Objectif 84 - mars 2016

Capitaliser sur sa Fortune
objectif84"Peinture murale en détrempe sur plâtre de Pau Boada Y Mercader (1910-1975) exposé au Musée du Vin de Villafranca del Penedes (Catalogne).



Les étapes incontournables de la mise en place d'une industrie vitivinicole puissante sont connues : il faut tout d'abord acquérir des terres, puis organiser son réseau de caves, enfin mettre en place la commercialisation de ses produits1. Acquérir des terres ne nécessite que deux choses : l'argent, bien sûr, et des conditions historiques favorables. L'Espagne connut au cours de sa révolution libérale un désamortissement des terres, c'est-à-dire la vente des biens de l'Eglise et des municipalités, mettant sur le marché – et à bon prix – quantité de terres agricoles. Une aubaine pour Francisco de Las Rivas Y Ubieta2, fils de paysans basques au XIXe siècle, qui avait su amasser une fortune, en tant que commerçant, spéculateur, banquier... Echaudé par la crise bancaire de 1848, il se tourne vers l'industrie vinicole et acquiert rapidement près de 35'000 hectares. Son choix d'implantation dans La Mancha ne doit rien au hasard. La région est idéalement située entre Madrid, l'Andalousie et le Levant. Dans les années 1860, c'est la construction d'une ligne de chemin de fer majeure dans cette zone. Au nord, donc, un marché à approvisionner et au Sud, des ports qui lui ouvrent grand le marché international. Il profite surtout d'un contexte historiquement très favorable pour le vin ibérique. Les crises de l'oïdium et du phylloxéra en France3 dopent la demande en vins d'Espagne.

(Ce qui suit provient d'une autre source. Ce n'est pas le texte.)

(* ===== verification/Mutex.v ===== *)
(** * Mutexes (kernel/mutex.c) *)

From S2P Require Import Prelude Machine Config Types Links IntrusiveList KernelLists Time ReadyQueue.
From S2P Require Import DelayQueue HostPort Diagnostics TaskPool Policy PolicySpec WaitObject Scheduler.
From S2P Require Import SwitchSpec TaskApi Semaphore Inheritance.

Definition RTS_MUTEX_SIGNATURE : Z := 0x5254534d.

Section mutex_code.
Context `{Config}.
Implicit Types (mutex_arg : option Z) (task_arg : option task_ptr).

Definition rts_mutex_is_valid mutex_arg : K bool :=
  match mutex_arg with
  | None => ret false
  | Some p =>
      gets (λ s, bool_decide (mtx_identity (mutex s p) = Some p) &&
                 (mtx_signature (mutex s p) =? RTS_MUTEX_SIGNATURE)) &&&
      rts_wait_object_validate (SMutex p) &&&
      gets (λ s,
        let x := mutex s p in
        match mtx_owner x with
        | None => bool_decide (mtx_owned_previous x = None) && bool_decide (mtx_owned_next x = None) &&
                  (wo_count (waiters s (SMutex p)) =? 0)
        | Some owner => bool_decide (owned_mutex_head (task s owner) = Some p) ||
                        bool_decide (mtx_owned_previous x ≠ None)
        end)
  end.

Definition rts_mutex_init mutex_arg : K rts_status_t :=
  match mutex_arg with
  | None => ret RTS_STATUS_INVALID_ARGUMENT
  | Some p =>
      let* in_isr := rts_port_is_in_isr in
      if in_isr then ret RTS_STATUS_INVALID_CONTEXT else
      let* valid := rts_mutex_is_valid (Some p) in
      if valid then ret RTS_STATUS_ALREADY_INITIALIZED else
      modify (upd_mutex p (λ x, x <| mtx_owner := None |>)) ;;;
      rts_wait_object_initialize (SMutex p) ;;;
      modify (upd_mutex p (λ x, x <| mtx_owned_previous := None |>)) ;;;
      modify (upd_mutex p (λ x, x <| mtx_owned_next := None |>)) ;;;
      modify (upd_mutex p (λ x, x <| mtx_identity := Some p |>)) ;;;
      modify (upd_mutex p (λ x, x <| mtx_signature := RTS_MUTEX_SIGNATURE |>)) ;;;
      RTS_FATAL_UNLESS (rts_mutex_is_valid (Some p)) ;;;
      ret RTS_STATUS_OK
  end.

Definition rts_mutex_owner_link (p : Z) (owner : task_ptr) : K unit :=
  RTS_FATAL_UNLESS (gets (λ s, bool_decide (mtx_owner (mutex s p) = None))) ;;;
  RTS_FATAL_UNLESS (gets (λ s, bool_decide (mtx_owned_previous (mutex s p) = None) &&
                               bool_decide (mtx_owned_next (mutex s p) = None))) ;;;
  RTS_FATAL_UNLESS (gets (λ s, owned_mutex_count (task s owner) <? RTS_MAX_MUTEXES_PER_TASK)) ;;;
  modify (upd_mutex p (λ x, x <| mtx_owner := Some owner |>)) ;;;
  let* tail := gets (λ s, owned_mutex_tail (task s owner)) in
  modify (upd_mutex p (λ x, x <| mtx_owned_previous := tail |>)) ;;;
  modify (upd_mutex p (λ x, x <| mtx_owned_next := None |>)) ;;;
  match tail with
  | None => modify (upd_task owner (λ x, x <| owned_mutex_head := Some p |>))
  | Some q => modify (upd_mutex q (λ x, x <| mtx_owned_next := Some p |>))
  end ;;;
  modify (upd_task owner (λ x, x <| owned_mutex_tail := Some p |>)) ;;;
  modify (upd_task owner (λ x, x <| owned_mutex_count ::= Z.succ |>)).

Definition rts_mutex_owner_unlink (p : Z) : K unit :=
  let* owner_arg := gets (λ s, mtx_owner (mutex s p)) in
  RTS_FATAL_UNLESS (ret (bool_decide (owner_arg ≠ None))) ;;;
  match owner_arg with
  | None => ret tt
  | Some owner =>
      let* previous := gets (λ s, mtx_owned_previous (mutex s p)) in
      let* next := gets (λ s, mtx_owned_next (mutex s p)) in
      match previous with
      | None =>
          RTS_FATAL_UNLESS (gets (λ s, bool_decide (owned_mutex_head (task s owner) = Some p))) ;;;
          modify (upd_task owner (λ x, x <| owned_mutex_head := next |>))
      | Some q => modify (upd_mutex q (λ x, x <| mtx_owned_next := next |>))
      end ;;;
      match next with
      | None =>
          RTS_FATAL_UNLESS (gets (λ s, bool_decide (owned_mutex_tail (task s owner) = Some p))) ;;;
          modify (upd_task owner (λ x, x <| owned_mutex_tail := previous |>))
      | Some q => modify (upd_mutex q (λ x, x <| mtx_owned_previous := previous |>))
      end ;;;
      modify (upd_mutex p (λ x, x <| mtx_owner := None |>)) ;;;
      modify (upd_mutex p (λ x, x <| mtx_owned_previous := None |>)) ;;;
      modify (upd_mutex p (λ x, x <| mtx_owned_next := None |>)) ;;;
      RTS_FATAL_UNLESS (gets (λ s, 0 <? owned_mutex_count (task s owner))) ;;;
      modify (upd_task owner (λ x, x <| owned_mutex_count ::= Z.pred |>))
  end.

Definition rts_mutex_current_can_block : K bool := rts_semaphore_current_can_block.

(** The loop of rts_mutex_would_cycle, [fuel] iterations of it left. *)
Fixpoint rts_mutex_cycle_walk (current task_arg : option task_ptr) (fuel : nat) : K bool :=
  match task_arg with
  | None => RTS_FATAL_UNLESS (ret (bool_decide (task_arg = None))) ;;; ret (bool_decide (task_arg ≠ None))
  | Some t =>
      match fuel with
      | O => RTS_FATAL_UNLESS (ret (bool_decide (task_arg = None))) ;;; ret (bool_decide (task_arg ≠ None))
      | S fuel' =>
          if bool_decide (task_arg = current) then ret true else
          let* stop := gets (λ s,
            negb (bool_decide (state (task s t) = RTS_TASK_STATE_BLOCKED)) ||
            negb (bool_decide (wait_reason (wait (task s t)) = RTS_WAIT_MUTEX))) in
          if stop then ret false else
          let* object := gets (λ s, wait_object (wait (task s t))) in
          let* p := object_mutex object in
          let* owner := gets (λ s, mtx_owner (mutex s p)) in
          rts_mutex_cycle_walk current owner fuel'
      end
  end.

Definition rts_mutex_would_cycle (current : option task_ptr) (p : Z) : K bool :=
  let* owner := gets (λ s, mtx_owner (mutex s p)) in
  rts_mutex_cycle_walk current owner (Z.to_nat RTS_SCHEDULABLE_TASK_CAPACITY).

Definition rts_mutex_plan_final : K bool := rts_semaphore_plan_after_wake.

Definition rts_mutex_wait_result_consume task_arg : K rts_status_t :=
  rts_semaphore_wait_result_consume task_arg.

(** The current task [c] leaves the ready set and joins the waiters. *)
Definition mutex_wait_current (p : Z) (c : task_ptr) (timeout : Z) : K unit :=
  RTS_FATAL_UNLESS (rts_policy_task_block (Some c)) ;;;
  begin_wait c RTS_WAIT_MUTEX (SMutex p) timeout ;;;
  RTS_DIAG_COUNTER_INC mutex_blocks ;;;
  RTS_DIAG_TASK_INC c diagnostic_block_count ;;;
  let* prio := gets (λ s, priority (task s c)) in
  RTS_TRACE RTS_TRACE_MUTEX (wait_reason_value RTS_WAIT_MUTEX) prio ;;;
  rts_wait_object_insert (SMutex p) (Some c) ;;;
  let* timed := gets (λ s, wait_timeout_active (wait (task s c))) in
  when timed (rts_delay_insert (Some c)).

Definition rts_mutex_lock mutex_arg (timeout : Z) : K rts_status_t :=
  match mutex_arg with
  | None => ret RTS_STATUS_INVALID_ARGUMENT
  | Some p =>
      if (RTS_DELAY_MAX <? timeout) && negb (timeout =? RTS_WAIT_FOREVER)
      then ret RTS_STATUS_INVALID_ARGUMENT else
      let* in_isr := rts_port_is_in_isr in
      if in_isr then ret RTS_STATUS_INVALID_CONTEXT else
      let* running := gets (λ s, bool_decide (k_lifecycle s = RTS_KERNEL_RUNNING)) in
      if negb running then ret RTS_STATUS_INVALID_STATE else
      let* token := rts_kernel_lock_enter in
      let leave (status : rts_status_t) := rts_kernel_lock_exit token ;;; ret status in
      let* valid := rts_mutex_is_valid (Some p) in
      if negb valid then leave RTS_STATUS_INVALID_ARGUMENT else
      let* current := rts_scheduler_current_get in
      let* owner := gets (λ s, mtx_owner (mutex s p)) in
      if bool_decide (owner = None) then
        RTS_FATAL_UNLESS (gets (λ s, wo_count (waiters s (SMutex p)) =? 0)) ;;;
        let* c := deref current in
        let* full := gets (λ s, RTS_MAX_MUTEXES_PER_TASK <=? owned_mutex_count (task s c)) in
        if full then leave RTS_STATUS_CAPACITY_EXHAUSTED else
        rts_mutex_owner_link p c ;;;
        leave RTS_STATUS_OK
      else
      if bool_decide (owner = current) then leave RTS_STATUS_INVALID_STATE else
      if timeout =? 0 then leave RTS_STATUS_TIMEOUT else
      let* service := gets (λ s, rts_scheduler_task_is_timer_service s current) in
      if service then leave RTS_STATUS_INVALID_CONTEXT else
      let* c := deref current in
      let* full := gets (λ s, RTS_MAX_MUTEXES_PER_TASK <=? owned_mutex_count (task s c)) in
      if full then leave RTS_STATUS_CAPACITY_EXHAUSTED else
      let* cycle := rts_mutex_would_cycle current p in
      if cycle then
        RTS_ASSERT (notM (rts_mutex_would_cycle current p)) ;;; leave RTS_STATUS_INVALID_STATE
      else
      let* blockable := rts_mutex_current_can_block in
      if negb blockable then leave RTS_STATUS_INVALID_STATE else
      mutex_wait_current p c timeout ;;;
      RTS_FATAL_UNLESS (let* owner := gets (λ s, mtx_owner (mutex s p)) in
                        rts_priority_recompute_chain owner) ;;;
      RTS_FATAL_UNLESS (rts_scheduler_task_is_blocked_wait (Some c)) ;;;
      let* selected := rts_scheduler_select_highest_ready in
      RTS_FATAL_UNLESS (ret (bool_decide (selected ≠ None) && negb (bool_decide (selected = Some c)))) ;;;
      let* notify_port :=
        ret (bool_decide (selected ≠ None) && negb (bool_decide (selected = Some c))) &&&
        rts_scheduler_prepare_switch selected in
      rts_kernel_lock_exit token ;;;
      notify_port_if notify_port ;;;
      let* result := gets (λ s, wait_result (wait (task s c))) in
      if negb (bool_decide (result = RTS_WAIT_RESULT_NONE)) then rts_mutex_wait_result_consume (Some c) else
      ret RTS_STATUS_OK
  end.

(** The members a task gets when its wait for a mutex ends. *)
Definition end_mutex_wait (t : task_ptr) (result : rts_wait_result_t) : K unit :=
  let* current := rts_scheduler_current_get in
  modify (upd_task t (λ x, x <| wait := mk_wait RTS_WAIT_NONE result 0 None false |>)) ;;;
  modify (upd_task t (λ x, x <| slice_remaining := RTS_TIME_SLICE_TICKS |>)) ;;;
  modify (upd_task t (λ x, x <| state :=
    if bool_decide (Some t = current) then RTS_TASK_STATE_RUNNING else RTS_TASK_STATE_READY |>)).

Definition rts_mutex_handoff (p : Z) : K (option task_ptr) :=
  let* waiter_arg := gets (λ s, wo_head (waiters s (SMutex p))) in
  RTS_FATAL_UNLESS (ret (bool_decide (waiter_arg ≠ None))) ;;;
  let* waiter := deref waiter_arg in
  rts_wait_object_remove (SMutex p) (Some waiter) ;;;
  let* timed := gets (λ s, wait_timeout_active (wait (task s waiter))) in
  when timed (rts_delay_remove (Some waiter)) ;;;
  rts_mutex_owner_unlink p ;;;
  rts_mutex_owner_link p waiter ;;;
  end_mutex_wait waiter RTS_WAIT_RESULT_ACQUIRED ;;;
  RTS_FATAL_UNLESS (rts_policy_task_unblock (Some waiter)) ;;;
  RTS_DIAG_COUNTER_INC mutex_handoffs ;;;
  RTS_DIAG_TASK_INC waiter diagnostic_wake_count ;;;
  ret (Some waiter).

Definition rts_mutex_unlock mutex_arg : K rts_status_t :=
  match mutex_arg with
  | None => ret RTS_STATUS_INVALID_ARGUMENT
  | Some p =>
      let* in_isr := rts_port_is_in_isr in
      if in_isr then ret RTS_STATUS_INVALID_CONTEXT else
      let* running := gets (λ s, bool_decide (k_lifecycle s = RTS_KERNEL_RUNNING)) in
      if negb running then ret RTS_STATUS_INVALID_STATE else
      let* token := rts_kernel_lock_enter in
      let leave (status : rts_status_t) := rts_kernel_lock_exit token ;;; ret status in
      let* valid := rts_mutex_is_valid (Some p) in
      if negb valid then leave RTS_STATUS_INVALID_ARGUMENT else
      let* former_owner := gets (λ s, mtx_owner (mutex s p)) in
      let* current := rts_scheduler_current_get in
      if negb (bool_decide (former_owner = current)) then leave RTS_STATUS_INVALID_STATE else
      let* contended := gets (λ s, bool_decide (wo_head (waiters s (SMutex p)) ≠ None)) in
      (if contended then rts_mutex_handoff p ;;; ret tt else rts_mutex_owner_unlink p) ;;;
      RTS_FATAL_UNLESS (rts_priority_recompute_chain former_owner) ;;;
      let* owner := gets (λ s, mtx_owner (mutex s p)) in
      when (bool_decide (owner ≠ None)) (RTS_FATAL_UNLESS (rts_priority_recompute_chain owner)) ;;;
      let* notify_port := rts_mutex_plan_final in
      rts_kernel_lock_exit token ;;;
      notify_port_if notify_port ;;;
      ret RTS_STATUS_OK
  end.

Definition rts_mutex_timeout_task task_arg : K bool :=
  match task_arg with
  | None => ret false
  | Some t =>
      let* accepted :=
        gets (λ s, bool_decide (wait_reason (wait (task s t)) = RTS_WAIT_MUTEX) &&
                   wait_timeout_active (wait (task s t))) &&&
        rts_scheduler_task_is_blocked_wait (Some t) in
      if negb accepted then ret false else
      let* object := gets (λ s, wait_object (wait (task s t))) in
      let* p := object_mutex object in
      let* owner := gets (λ s, mtx_owner (mutex s p)) in
      rts_wait_object_remove (SMutex p) (Some t) ;;;
      rts_delay_remove (Some t) ;;;
      end_mutex_wait t RTS_WAIT_RESULT_TIMEOUT ;;;
      RTS_FATAL_UNLESS (rts_policy_task_unblock (Some t)) ;;;
      RTS_DIAG_COUNTER_INC mutex_timeouts ;;;
      RTS_DIAG_TASK_INC t diagnostic_wake_count ;;;
      RTS_FATAL_UNLESS (rts_priority_recompute_chain owner) ;;;
      ret true
  end.
End mutex_code.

Si son successeur développe encore l'affaire, la troisième génération préfère la vie mondaine parisienne et démantèle peu à peu l'immense domaine4. Il faut dire aussi qu'au sortir de la Grande Guerre, le marché connait une profonde reconfiguration et un changement de paradigme5. Le monde se fragmente en économies nationales fermées. Plusieurs marchés d'importance ferment leurs portes, telle la Russie devenant l'URSS en 1922. Peu avant6, c'est le Congrès américain qui instaure la prohibition. Ironique mouvement de balancier, c'est quand les frontières s'ouvrent que la situation se complique pour les crus helvètes.

1 La construction de la grande propriété viticole en France et en Europe (XVIe-XX siècles), Marguerite Figeac-Monthus, Stéphanie Lachaud, Bordeaux, Féret, 2015, 256 p.
2 « Entre les finances et la vigne : l'empire vinicole du Marquis de Mudela de la Mancha », Agel Ramon del Valle Calzado, op. cit., 29-44
3 En effet, en France, l'oïdium fait passer la production de vin de 45 millions d'hectolitres en 1850 à 11 millions en 1854. Dans les années 1880, le phylloxéra fait chuter de près de 50% la production. Economie et management du vin, Jérôme Gallon, Steve Charters (dir.), Paris, Pearson France, 2014, 261 p.
4 L'arrivée du phylloxéra dans la Mancha en 1918 n'étant peut-être même pas le pire fléau.
5 Vendre le vin de l'Antiquité à nos jours, Sandrine Lavaud (coord.), CERVIN (Centre d'études et de recherche sur la vigne et le vin), Bordeaux, Féret, 2012, 286 p.
6 Le 16 janvier 1920, avec le vote du 18e amendement.